**** SUPPLIED RECORDS ****
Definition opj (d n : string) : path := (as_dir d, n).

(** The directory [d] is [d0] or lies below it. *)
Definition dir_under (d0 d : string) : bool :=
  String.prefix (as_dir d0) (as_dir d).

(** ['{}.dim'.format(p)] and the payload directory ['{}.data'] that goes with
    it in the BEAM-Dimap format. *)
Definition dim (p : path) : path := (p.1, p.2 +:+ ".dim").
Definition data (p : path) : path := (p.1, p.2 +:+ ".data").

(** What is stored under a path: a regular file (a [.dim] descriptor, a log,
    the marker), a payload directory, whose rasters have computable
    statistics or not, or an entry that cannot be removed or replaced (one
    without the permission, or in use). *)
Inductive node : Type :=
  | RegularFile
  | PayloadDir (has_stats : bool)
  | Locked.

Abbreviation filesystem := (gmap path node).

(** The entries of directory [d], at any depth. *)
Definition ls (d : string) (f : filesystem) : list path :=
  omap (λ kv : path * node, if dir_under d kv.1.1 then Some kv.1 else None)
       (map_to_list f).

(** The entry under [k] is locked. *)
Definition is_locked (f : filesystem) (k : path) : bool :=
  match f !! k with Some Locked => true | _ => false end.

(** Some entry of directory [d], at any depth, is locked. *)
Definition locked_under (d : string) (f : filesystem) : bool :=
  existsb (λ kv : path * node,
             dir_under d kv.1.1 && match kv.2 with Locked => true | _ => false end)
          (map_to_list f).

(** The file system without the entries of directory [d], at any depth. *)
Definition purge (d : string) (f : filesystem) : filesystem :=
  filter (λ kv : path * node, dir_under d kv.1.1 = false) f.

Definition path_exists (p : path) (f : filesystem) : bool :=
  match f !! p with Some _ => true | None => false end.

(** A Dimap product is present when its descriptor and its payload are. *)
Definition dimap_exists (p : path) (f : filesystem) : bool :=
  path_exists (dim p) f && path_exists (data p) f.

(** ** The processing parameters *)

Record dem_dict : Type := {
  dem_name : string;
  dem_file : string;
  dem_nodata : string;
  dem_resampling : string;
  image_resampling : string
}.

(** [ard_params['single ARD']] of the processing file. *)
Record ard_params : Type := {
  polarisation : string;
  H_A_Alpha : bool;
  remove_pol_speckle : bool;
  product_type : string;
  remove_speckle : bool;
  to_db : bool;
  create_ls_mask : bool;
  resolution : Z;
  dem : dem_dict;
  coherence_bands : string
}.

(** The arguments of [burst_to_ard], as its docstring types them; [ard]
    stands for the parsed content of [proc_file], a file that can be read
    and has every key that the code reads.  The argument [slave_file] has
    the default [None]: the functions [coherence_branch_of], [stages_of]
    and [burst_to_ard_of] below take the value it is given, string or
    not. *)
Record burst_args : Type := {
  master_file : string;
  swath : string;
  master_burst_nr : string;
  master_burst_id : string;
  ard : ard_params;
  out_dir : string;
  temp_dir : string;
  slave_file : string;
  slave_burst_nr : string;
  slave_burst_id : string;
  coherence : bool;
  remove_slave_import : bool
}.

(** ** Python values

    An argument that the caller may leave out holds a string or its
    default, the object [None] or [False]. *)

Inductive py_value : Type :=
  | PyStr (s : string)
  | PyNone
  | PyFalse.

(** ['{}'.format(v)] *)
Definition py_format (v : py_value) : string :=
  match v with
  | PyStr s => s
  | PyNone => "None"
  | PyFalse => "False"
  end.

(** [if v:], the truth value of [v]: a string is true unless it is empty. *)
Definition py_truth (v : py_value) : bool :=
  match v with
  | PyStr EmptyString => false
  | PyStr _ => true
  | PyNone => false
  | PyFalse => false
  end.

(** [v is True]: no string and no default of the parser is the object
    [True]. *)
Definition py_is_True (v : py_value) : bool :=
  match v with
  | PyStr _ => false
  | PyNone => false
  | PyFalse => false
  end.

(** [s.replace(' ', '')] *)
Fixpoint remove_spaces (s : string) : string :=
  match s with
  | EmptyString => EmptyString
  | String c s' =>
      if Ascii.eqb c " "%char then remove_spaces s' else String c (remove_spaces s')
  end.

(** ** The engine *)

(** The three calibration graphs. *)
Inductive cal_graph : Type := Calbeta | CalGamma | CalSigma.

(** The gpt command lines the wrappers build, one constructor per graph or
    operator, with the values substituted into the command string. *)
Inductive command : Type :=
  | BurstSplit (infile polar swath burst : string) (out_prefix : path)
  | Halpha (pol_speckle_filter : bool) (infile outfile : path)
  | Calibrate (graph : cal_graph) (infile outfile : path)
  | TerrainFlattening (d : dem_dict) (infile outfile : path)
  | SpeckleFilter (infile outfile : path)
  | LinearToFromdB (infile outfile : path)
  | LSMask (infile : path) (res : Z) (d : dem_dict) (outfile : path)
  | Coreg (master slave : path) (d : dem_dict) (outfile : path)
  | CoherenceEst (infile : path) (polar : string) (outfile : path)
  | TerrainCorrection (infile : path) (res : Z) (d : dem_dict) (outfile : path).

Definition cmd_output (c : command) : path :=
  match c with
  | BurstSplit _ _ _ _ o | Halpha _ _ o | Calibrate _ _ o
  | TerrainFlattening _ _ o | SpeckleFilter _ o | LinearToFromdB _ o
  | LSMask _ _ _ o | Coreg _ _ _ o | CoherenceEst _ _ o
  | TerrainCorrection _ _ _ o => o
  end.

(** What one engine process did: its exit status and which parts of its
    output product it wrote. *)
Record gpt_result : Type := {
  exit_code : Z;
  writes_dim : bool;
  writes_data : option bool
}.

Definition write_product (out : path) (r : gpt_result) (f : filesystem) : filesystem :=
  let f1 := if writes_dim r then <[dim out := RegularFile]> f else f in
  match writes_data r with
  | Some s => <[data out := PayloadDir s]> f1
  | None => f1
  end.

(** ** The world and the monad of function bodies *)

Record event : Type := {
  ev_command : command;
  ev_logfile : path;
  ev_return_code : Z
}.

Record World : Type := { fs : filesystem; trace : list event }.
****
#### YOUR GOAL
All lines carrying the word "values" must be copied from the data above.

#### EXERCISE ANSWER
(** ** Python values
    operator, with the values substituted into the command string. *)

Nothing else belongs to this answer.